WHAT TO DO
Copy out the data line by line exactly, from its start to the line bearing "if drainCompleted c", inclusive.

--- EXERCISE DATA ---

Definition DrainProgress (canceled : bool) (now n : Z) (forced : bool) (c : Session) : Session * Reply DrainAck :=
  if MaxActiveStreams <? n then (c, failed ErrInvalidInput)
  else if canceled then (c, failed canceledError)
  else match ensureActive now c with
  | (c, Some e) => (c, failed e)
  | (c, None) =>
      match drain c with
      | None => (c, failed (codeError CodeSessionConflict (Some ReasonStaleGeneration) false))
      | Some d =>
          let c := c <| activeStreams := n |> in
          if drainCompleted c then (c, answer (drainAnswer d c))
          else if forced then
            if negb (n =? 0) then (c, failed (codeError CodeInvalidInput (Some ReasonSnapshotRejected) false))
            else (((c <| drainStatus := Some DrainForced |>) <| drainCode := Some CodeDrainTimeout |>)
                    <| drainCompleted := true |>, answer (makeDrainAck d DrainForced 0 true (Some CodeDrainTimeout) c))
          else if n =? 0 then
            (((c <| drainStatus := Some DrainCompleted |>) <| drainCode := None |>) <| drainCompleted := true |>,
             answer (makeDrainAck d DrainCompleted 0 false None c))
          else if Deadline d <=? now then
            (c, (Some (makeDrainAck d DrainProgressed n false None c),
                 Some (codeError CodeDrainTimeout (Some ReasonHeartbeatTimeout) true)))
          else
            ((c <| drainStatus := Some DrainProgressed |>) <| drainCode := None |>,
             answer (makeDrainAck d DrainProgressed n false None c))
      end
  end.
Lemma CInv_close w reason : CInv w -> task w = Idle ->
  CInv (let '(c, l) := Close reason (cs w) in (w <| cs := c |>) <| calls := calls w ++ l |>).
Proof.
  intros Hi Ht. unfold Close. case_bool_decide as Hc; [rewrite app_nil_r; by destruct w|].
  set (c' := closed reason (cs w) <| prepared := None |> <| candidate := None |>).
  assert (H0 : forall l, lawful l -> handles l = handles (calls w) -> (forall x, x ∈ calls w -> x ∈ l) ->
    (forall h ok, Activate h ok ∈ l -> Activate h ok ∈ calls w) ->
    (forall h, prepared (cs w) = Some h -> Abort h ∈ l) -> CInv ((w <| cs := c' |>) <| calls := l |>)).
  { intros l Hl Hh Hin Hv Hp. split; simpl; rewrite ?Hh; try done.
    - by rewrite Ht.
    - by rewrite Ht.
    - intros h Hx. destruct (ci_account _ Hi h Hx) as [?|[?|[?|(d & p & Hy)]]]; [auto..|congruence].
    - intros h Hx. apply Hin. apply (ci_failed _ Hi). by apply Hv. }
  unfold abortPrepared. destruct (prepared (cs w)) as [h|] eqn:Hp.
  - destruct (ci_prepared _ Hi h Hp) as (H1 & H2 & H3). apply H0.
    + by apply lawful_abort; [apply Hi|..].
    + by rewrite handles_app, app_nil_r.
    + set_solver.
    + intros h' ok Hx. by calls_in.
    + intros h' [= <-]. set_solver.
  - rewrite app_nil_r. apply H0; [apply Hi|done..].
Qed.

---

WRITTEN ANSWER
Definition DrainProgress (canceled : bool) (now n : Z) (forced : bool) (c : Session) : Session * Reply DrainAck :=
  if MaxActiveStreams <? n then (c, failed ErrInvalidInput)
  else if canceled then (c, failed canceledError)
  else match ensureActive now c with
  | (c, Some e) => (c, failed e)
  | (c, None) =>
      match drain c with
      | None => (c, failed (codeError CodeSessionConflict (Some ReasonStaleGeneration) false))
      | Some d =>
          let c := c <| activeStreams := n |> in
          if drainCompleted c then (c, answer (drainAnswer d c))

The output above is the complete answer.